Fig. 7: Kinase inhibitors and the hypo-phosphomimetic mutations (18A) impaired TDP-43 nuclear retention because of cytoplasmic TDP-43 self-assembly.
From: TDP-43 nuclear retention is antagonized by hypo-phosphorylation of its C-terminus in the cytoplasm
a Scatter plot of subcellular distribution of HA-tagged wild type and hypo-phosphomimetic TDP-43. A linear regression with a high R² (0.675) shows that the level of cytoplasmic and nuclear hypo-phosphomimetic mutant increase linearly, as expected for passive diffusion. On the other hand, in HeLa cells expressing wild-type TDP-43, we observed a fraction of the cells with increased TDP-43 nuclear levels.

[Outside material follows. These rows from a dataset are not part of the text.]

Lemma aggLevs_unwritable_witness :
  aggLevs unit parse_half str_half (sample_job HookSet (py "1")) (py "mod: 0.5") world_shuffles
  = (world_shuffles, Raise IOError).
Proof.
  apply (aggLevs_unwritable unit parse_half str_half (sample_job HookSet (py "1"))
           (py "mod: 0.5") tt world_shuffles);
    vm_compute; reflexivity.
Defined.

Section NmiCallbackFacts.

Variable value : Type.
Variable py_float : pystr -> option value.
Variable float_str : value -> pystr.

Lemma format_err_nmi a b : format err_nmi_failed [a; b] = Ok (nmi_error_text a b).
Proof. unfold nmi_error_text. rewrite <- (app_nil_r b) at 2. vm_compute. reflexivity. Qed.

Lemma format_err_nmis a b : format err_nmis_failed [a; b] = Ok (nmis_error_text a b).
Proof. unfold nmis_error_text. rewrite <- (app_nil_r b) at 2. vm_compute. reflexivity. Qed.

Lemma append_row_ok header j v w :
  appendable (fs w) (job_taskoutp j) = true ->
  append_row value float_str header j v w
  = (set_fs (<[job_taskoutp j :=
                 File (with_header_row header (content_of (fs w) (job_taskoutp j))
                                       (float_str v) (job_jobsuff j))]> (fs w)) w, Ok tt).
Proof.
  intros Hopen. unfold append_row.
  set (p := job_taskoutp j) in *.
  unfold appendable in Hopen. unfold content_of, with_header_row.
  unfold bind at 1, Fs.open_append.
  destruct (fs w !! p) as [[|c]|] eqn:L; [discriminate| |].
  - unfold bind at 1, Fs.getsize. rewrite L.
    unfold bind at 1.
    destruct c as [|x c].
    + change (len [] =? 0) with true. cbn [when]. unfold Fs.write at 1. rewrite L.
      unfold bind at 1, lift. rewrite format_row.
      unfold Fs.write. cbn [fs set_fs]. rewrite lookup_insert_eq.
      unfold set_fs. cbn [fs stdout stderr backups submitted forwarded].
      rewrite insert_insert_eq. reflexivity.
    + replace (len (x :: c) =? 0) with false
        by (rewrite len_cons; pose proof (len_nonneg c); symmetry; apply Z.eqb_neq; lia).
      cbn [when ret]. unfold bind at 1, lift. rewrite format_row.
      unfold Fs.write. rewrite L. reflexivity.
  - rewrite Hopen.
    unfold bind at 1, Fs.getsize. cbn [fs set_fs]. rewrite lookup_insert_eq.
    unfold bind at 1. change (len [] =? 0) with true. cbn [when].
    unfold Fs.write at 1. cbn [fs set_fs]. rewrite lookup_insert_eq.
    unfold bind at 1, lift. rewrite format_row.
    unfold Fs.write. cbn [fs set_fs]. rewrite lookup_insert_eq.
    unfold set_fs. cbn [fs stdout stderr backups submitted forwarded].
    rewrite !insert_insert_eq. reflexivity.
Qed.

End NmiCallbackFacts.

(** X13 (lines 351-365, 389-403): with an accumulation file that can be
    opened, the callbacks of the NMI jobs never raise and pass nothing to
    the task.  An output that [float] accepts adds one row to the file,
    after the header of the measure when the file was empty, and prints
    nothing; any other output leaves the files alone and prints one error
    line with the name of the job and the output. *)
Theorem nmi_aggLevs_outcome (value : Type) (py_float : pystr -> option value)
    (float_str : value -> pystr) (j : job) (out : pystr) (w : world)
    (Hopen : appendable (fs w) (job_taskoutp j) = true) :
  let old := content_of (fs w) (job_taskoutp j) in
  nmi_aggLevs value py_float float_str j out w
  = (match py_float out with
     | Some v => set_fs (<[job_taskoutp j :=
                   File (with_header_row nmi_header old (float_str v) (job_jobsuff j))]> (fs w)) w
     | None => mkWorld (fs w) (stdout w) (stderr w ++ [nmi_error_text (job_name j) out])
                       (backups w) (submitted w) (forwarded w)
     end, Ok tt)
  /\ nmis_aggLevs value py_float float_str j out w
     = (match py_float out with
        | Some v => set_fs (<[job_taskoutp j :=
                      File (with_header_row nmis_header old (float_str v) (job_jobsuff j))]> (fs w)) w
        | None => mkWorld (fs w) (stdout w) (stderr w ++ [nmis_error_text (job_name j) out])
                          (backups w) (submitted w) (forwarded w)
        end, Ok tt).
Proof.
  intros old. unfold nmi_aggLevs, nmis_aggLevs, old.
  destruct (py_float out) as [v|].
  - rewrite !append_row_ok by assumption. split; reflexivity.
  - unfold print_err_fmt, bind, lift. rewrite format_err_nmi, format_err_nmis.
    split; reflexivity.
Qed.

Lemma nmi_aggLevs_outcome_witness :
  nmi_aggLevs unit float_half str_half (sample_nmi_job Nmi (py "results/a/nmi/net.nmi") (py "1"))
              (py "0.5") world_nmi
  = (set_fs (<[py "results/a/nmi/net.nmi" := File (nmi_header ++ row_text (py "0.5") (py "1"))]>
               (fs world_nmi)) world_nmi, Ok tt)
  /\ nmis_aggLevs unit float_half str_half
                  (sample_nmi_job Nmi (py "results/a/nmi/net.nmi") (py "1")) [] world_nmi
     = (mkWorld (fs world_nmi) [] [nmis_error_text (py "nmi_net_a") []] [] [] [], Ok tt).
Proof.
  split.
  - apply (proj1 (nmi_aggLevs_outcome unit float_half str_half
                    (sample_nmi_job Nmi (py "results/a/nmi/net.nmi") (py "1")) (py "0.5")
                    world_nmi ltac:(vm_compute; reflexivity))).
  - apply (proj2 (nmi_aggLevs_outcome unit float_half str_half
                    (sample_nmi_job Nmi (py "results/a/nmi/net.nmi") (py "1")) []
                    world_nmi ltac:(vm_compute; reflexivity))).
Defined.

(** ** The executing functions *)

Lemma exec_assert_fail {A} (netfile : pystr) (timeout : Z) (k : M A) w :
  truthy netfile && (0 <=? timeout) = false ->
  (exec_assert netfile timeout ;;; k) w = (w, Raise AssertionError).
Proof.
  intros H. unfold bind, exec_assert. rewrite Z.add_0_r, H. reflexivity.
Qed.

Lemma exec_assert_pass {A} (netfile : pystr) (timeout : Z) (k : M A) w :
  truthy netfile && (0 <=? timeout) = true ->
  (exec_assert netfile timeout ;;; k) w = k w.
Proof.
  intros H. unfold bind, exec_assert. rewrite Z.add_0_r, H. reflexivity.
Qed.

Lemma assert_task_fail {A} (task : pystr) (k : M A) w :
  truthy task = false -> (assert (truthy task) ;;; k) w = (w, Raise AssertionError).
Proof. intros H. unfold bind. rewrite H. reflexivity. Qed.

Lemma assert_task_pass {A} (task : pystr) (k : M A) w :
  truthy task = true -> (assert (truthy task) ;;; k) w = k w.
Proof. intros H. unfold bind. rewrite H. reflexivity. Qed.

Lemma launch_submit_one pool_error pool j w :
  (pool' <- launch pool_error pool j ;; ret (pool', 1)) w = submit_one pool_error pool j w.
Proof. unfold bind, launch, submit_one. destruct (pool_error j); reflexivity. Qed.

(** The name of the task in the functions that cut the extension first. *)
Lemma caption_of_root (netfile root ext : pystr) :
  OsPath.splitext netfile = (root, ext) -> snd (OsPath.split root) = task_caption netfile.
Proof. intros E. rewrite <- caption_orders, E. reflexivity. Qed.

Lemma caption_of_tail (netfile root ext : pystr) :
  OsPath.splitext (snd (OsPath.split netfile)) = (root, ext) -> root = task_caption netfile.
Proof. intros E. unfold task_caption. rewrite E. reflexivity. Qed.

(** Brings an executing function to the steps after its first assertion,
    with the name of the task in its common form. *)
Ltac exec_open :=
  cbv beta iota zeta;
  repeat match goal with
  | |- context [OsPath.splitext (snd (OsPath.split ?n))] =>
      let E := fresh "E" in
      destruct (OsPath.splitext (snd (OsPath.split n))) as [? ?] eqn:E;
      apply caption_of_tail in E; subst; cbn [fst snd]
  | |- context [let '(_, _) := OsPath.splitext ?n in _] =>
      let E := fresh "E" in
      destruct (OsPath.splitext n) as [? ?] eqn:E;
      rewrite ?(caption_of_root _ _ _ E)
  end;
  rewrite ?caption_orders.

Each dot represents a single cell. The outlines were done by hand to help the reader. b Left panel: Representative images of HeLa cells treated with the indicated compounds during 4 h (10 µM). Red, endogenous TDP-43. Green, anti-phospho TDP-43 (Ser 409/410). Arrows indicate an increased brightness of anti-phospho-TDP-43 positive nuclear granules. Arrows show representative nuclear granules. Scale bar: 20 µm. Right panel: Quantification of fluorescence ratio of anti-phospho TDP-43 inside versus outside nuclear granules. Only nuclei were selected for this analysis. Error bars indicate SEM and the asterisks indicate statistical significance with *p < 0.05, **p < 0.01, ****p < 0.0001, ns. non-significant as measured by ANOVA test from n = 4 wells. c Same as (b) with mouse motor neuron-like hybrid cell line NSC-34. Left panel: Representative images of NSC-34 cells. Red, tubulin. Green, anti-phospho TDP-43. Arrows show representative nuclear granules. Scale bar: 30 µm. Right panel: statistical analysis. The effect was assessed for four concentrations of compounds. Error bars indicate SEM and the asterisks indicate statistical significance with **p < 0.01, ***p < 0.001, ****p < 0.0001, ns non-significant as measured by ANOVA test from n = 4 wells. d Left panel: Representative images of HeLa cells expressing HA-tagged TDP-43 or indicated mutant. Arrows indicate representative cytoplasmic TDP-43-rich granules. Scale bar: 30 μm. Zoom scale bar: 20 μm. Right panel: Quantification of the anti-HA intensity in detected cytoplasmic spots and the density of spots per cytoplasm area. Each dot represents the mean value obtained over the selected cells in a single well. Error bars indicate SEM and the asterisks indicate statistical significance with ***p < 0.001, ****p < 0.0001, ns non-significant as measured by ANOVA test from n = 8 wells.